FWA is a randomized NFT acquisition pool with depositor-funded standing bids. A depositor lists an ERC721 together with a chosen amount of ETH backing. That backing does two things:

  • It sets the listing's selection weight inversely — weight is NUM / backing, so a lightly-backed listing is selected more often and a richly-backed one less often.
  • It funds an irrevocable standing bid from the depositor to reacquire the NFT.

A purchaser pays an expected-value-priced acquisition fee for a Chainlink VRF draw that allocates one randomly selected listing in proportion to its weight. The purchaser then either keeps the NFT or accepts the depositor's standing bid — selling the NFT back to its depositor for the escrowed ETH. The two outcomes are mutually exclusive: a purchaser can never retain both the NFT and the ETH.

Economic design

  • Each listing's backing ETH is escrowed per listing and only ever settles that listing's standing bid, so the contract is always solvent and any un-allocated listing is fully withdrawable by its depositor.
  • Acquisitions are priced at the pool's expected value times a protocol surcharge: EV = Σ(weightᵢ·backingᵢ) / Σweightᵢ. With inverse weights this reduces to the harmonic mean of the backings, so a pool of richer listings prices cheaper — an acquisition is far more likely to land a lightly-backed one.
  • Acquisition fees are shared among depositors equally per active listing via a dividend accumulator, keeping acquisitions cheap and small deposits attractive.
  • A separate, marketable top-backed listing earns a share off every acquisition into a visible, growing pot, compounding the incentive for the highest-committed backers.
  • Selection runs in O(log n) via a sparse segment tree over active listing slots.
  • The system uses Chainlink VRF v2.5 (subscription, native payment): an owner-managed subscription pays the fulfillment gas, and each purchaser pays a vrfServiceFee out of msg.value intended to self-fund the subscription.

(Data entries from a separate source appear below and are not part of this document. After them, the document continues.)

(** X8. [banlist] only reads: whoever sends it, the ban list in force, the
    file and the session are the same afterwards. *)
Theorem banlist_reads_only (ADMIN_IDS : gset Z) (update : Update.t) (w : World) :
  let w' := snd (banlist ADMIN_IDS update w) in
  effective_blocked w' = effective_blocked w /\ file w' = file w /\
  user_data w' = user_data w.
Proof.
  intros w'. subst w'. unfold banlist.
  destruct (is_admin ADMIN_IDS update); simpl.
  - unfold bind.
    destruct (blocked_users_run w) as (w1 & -> & Hb & Hd & Hf & _).
    assert (He : effective_blocked w1 = effective_blocked w)
      by (unfold effective_blocked at 1; rewrite Hb; reflexivity).
    destruct (sorted (effective_blocked w));
      match goal with
      | |- context [safe_reply ?u ?t ?k ?p ?x] =>
          destruct (safe_reply_frame u t k p x) as (E1 & E2 & E3 & _)
      end; unfold effective_blocked at 1; rewrite E1, E2, E3;
      fold (effective_blocked w1); repeat split; assumption.
  - destruct (safe_reply_frame update Msg.admin_only None None w) as (E1 & E2 & E3 & _).
    unfold effective_blocked at 1. rewrite E1, E2, E3. repeat split.
Qed.

(** ** What the handlers do to the session *)

(** Replaces a reply by the world it leaves, of which only the session
    matters below. *)
Ltac reply_done :=
  repeat match goal with
         | |- context [safe_reply ?u ?t ?k ?p ?x] =>
             let H := fresh "Hreply" in
             pose proof (safe_reply_user_data u t k p x) as H;
             destruct (safe_reply u t k p x) as [[[]|?] ?]; simpl in H |- *
         end.

Lemma normalize_plate_clean (upper_char : Z -> pystr) (value : pystr) :
  Forall (fun c => c <> 32 /\ c <> 45) (normalize_plate upper_char value).
Proof.
  unfold normalize_plate. apply Forall_and. split.
  - apply Forall_remove_char, remove_char_gone.
  - apply remove_char_gone.
Qed.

Companion contracts round out the system: FWAToken (a transfer-locked incentive ERC20 that launches and buys back an ETH/FWAToken Uniswap v4 pool), FWATokenHook (the v4 hook that gates the pool and charges a flat fee), FWAClaim (Merkle distribution of the incentive token), and FWAWhitelist (deposit-collection allowlist manager).

Scope

ItemValue
Repositorytoken-works/fwa-relaunch
Commit1085bf6
Core contractFWA.sol (~2,756 LoC)
ToolchainFoundry · Solidity 0.8.26 · via_ir
RandomnessChainlink VRF v2.5 subscription (native payment)

Summary of findings

This report presents the two findings we investigated in depth, each reproduced by a Foundry proof of concept.

FindingSeveritySummary
VRF selection steeringHighUngated cancelStagedListing lets an attacker who has seen the VRF word steer the "random" selection onto a specific high-backed listing and drain 85% of its backing for a tiny fee.
VRF subscription fail-openMediumThe VRF fee is priced at request time while the coordinator charges at fulfillment, silently draining the self-funding subscription; the "fail-closed" guarantee is false, so acquisitions strand and purchasers forfeit their non-refundable VRF fee.
SeverityCountFocus
High1Break of the unbiased-selection invariant the acquisition mechanic rests on.
Medium1VRF self-funding economics and a false safety assumption (protocol-liveness risk).

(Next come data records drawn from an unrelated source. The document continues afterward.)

(** On an input that is not empty a day count of one or more leaves at
    least one entry. *)
Lemma parse_forecast_nonempty fromtimestamp l days :
  l ≠ [] → 1 <= days →
  ∃ fds, _parse_forecast fromtimestamp l days = Py.Ok fds ∧ fds ≠ [].
Proof.
  intros Hne Hdays.
  destruct (parse_forecast_dates fromtimestamp l days)
    as (fds & k & Hp & Hd & _ & Hk).
  destruct (entry_dates fromtimestamp l) as (_ & Hmem & _).
  exists fds. split; [done|]. intros ->.
  rewrite Hk in Hd by lia.
  destruct l as [|item l]; [done|].
  assert (Hin : date_of fromtimestamp item
                ∈ (sorted (map_to_list
                     (group_by_date fromtimestamp (item :: l)))).*1).
  { apply Hmem. apply list_elem_of_here. }
  destruct ((sorted _).*1) as [|d ds]; [by apply elem_of_nil in Hin|].
  destruct (Z.to_nat days) eqn:Hn; [lia|]. done.
Qed.

(** X20. The forecast that the aggregator builds from a provider list that is
    not empty, for a day count of one or more (the routes ask for 5), is a
    forecast the evaluators take as supplied: on a dry snapshot the
    agriculture evaluator gives exactly one of the upcoming-rain advisory
    and the regular-irrigation task, and the travel evaluator ends its
    advisories with a forecast summary and gives an outlook of poor,
    excellent or fair, never the default good. *)
Theorem forecast_feeds_evaluators fromtimestamp l days self month w :
  l ≠ [] → 1 <= days →
  ∃ fc,
    _parse_forecast fromtimestamp l days = Py.Ok fc
    ∧ truthy (Some fc) = true
    ∧ (¬ (Config.rain_threshold (ag_thresholds self) < rain w)%Q →
       ¬ (0 < rain w)%Q →
       exactly_one_dry_output
         (get_agriculture_recommendations self month w (Some fc)))
    ∧ ∃ b,
        get_travel_recommendations self w (Some fc) = Py.Ok b
        ∧ TravelBundle.travel_outlook b ∈ ["poor"; "excellent"; "fair"]
        ∧ ∃ s, s ∈ forecast_summaries
               ∧ last (TravelBundle.recommendations b) = Some s.
Proof.
  intros Hne Hdays.
  destruct (parse_forecast_nonempty fromtimestamp l days Hne Hdays)
    as (fc & Hp & Hfc).
  exists fc. split; [done|].
  assert (Ht : truthy (Some fc) = true) by by destruct fc.
  split; [done|]. split.
  - intros Hheavy Hlight. to_tests.
    unfold exactly_one_dry_output. rewrite rain_rule_branches.
    rewrite Hheavy, Hlight, Ht.
    destruct (Py.Qltb 5 (upcoming_rain (Some fc))); eauto.
  - destruct (travel_with_forecast self w fc Hfc) as (s & Hs & Hb).
    destruct (analyze_truthy_cases fc Hfc) as (s' & Hs' & Hin).
    rewrite Hs in Hs'. injection Hs' as <-.
    eexists. split; [exact Hb|].
    cbn [TravelBundle.travel_outlook TravelBundle.recommendations].
    rewrite last_snoc.
    rewrite !elem_of_cons, elem_of_nil in Hin.
    destruct Hin as [->|[->|[->|[]]]]; cbn;
      (split; [in_list|]); eexists; (split; [|done]);
      unfold forecast_summaries; in_list.
Qed.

The high-severity steering bug undermines the fairness guarantee the entire acquisition mechanism depends on and should be fixed before launch. The medium-severity VRF economics flaw is an operational-liveness risk that also invalidates a documented safety assumption. A broader review of FWA.sol and its companion contracts produced further lower-severity findings, tracked outside this report.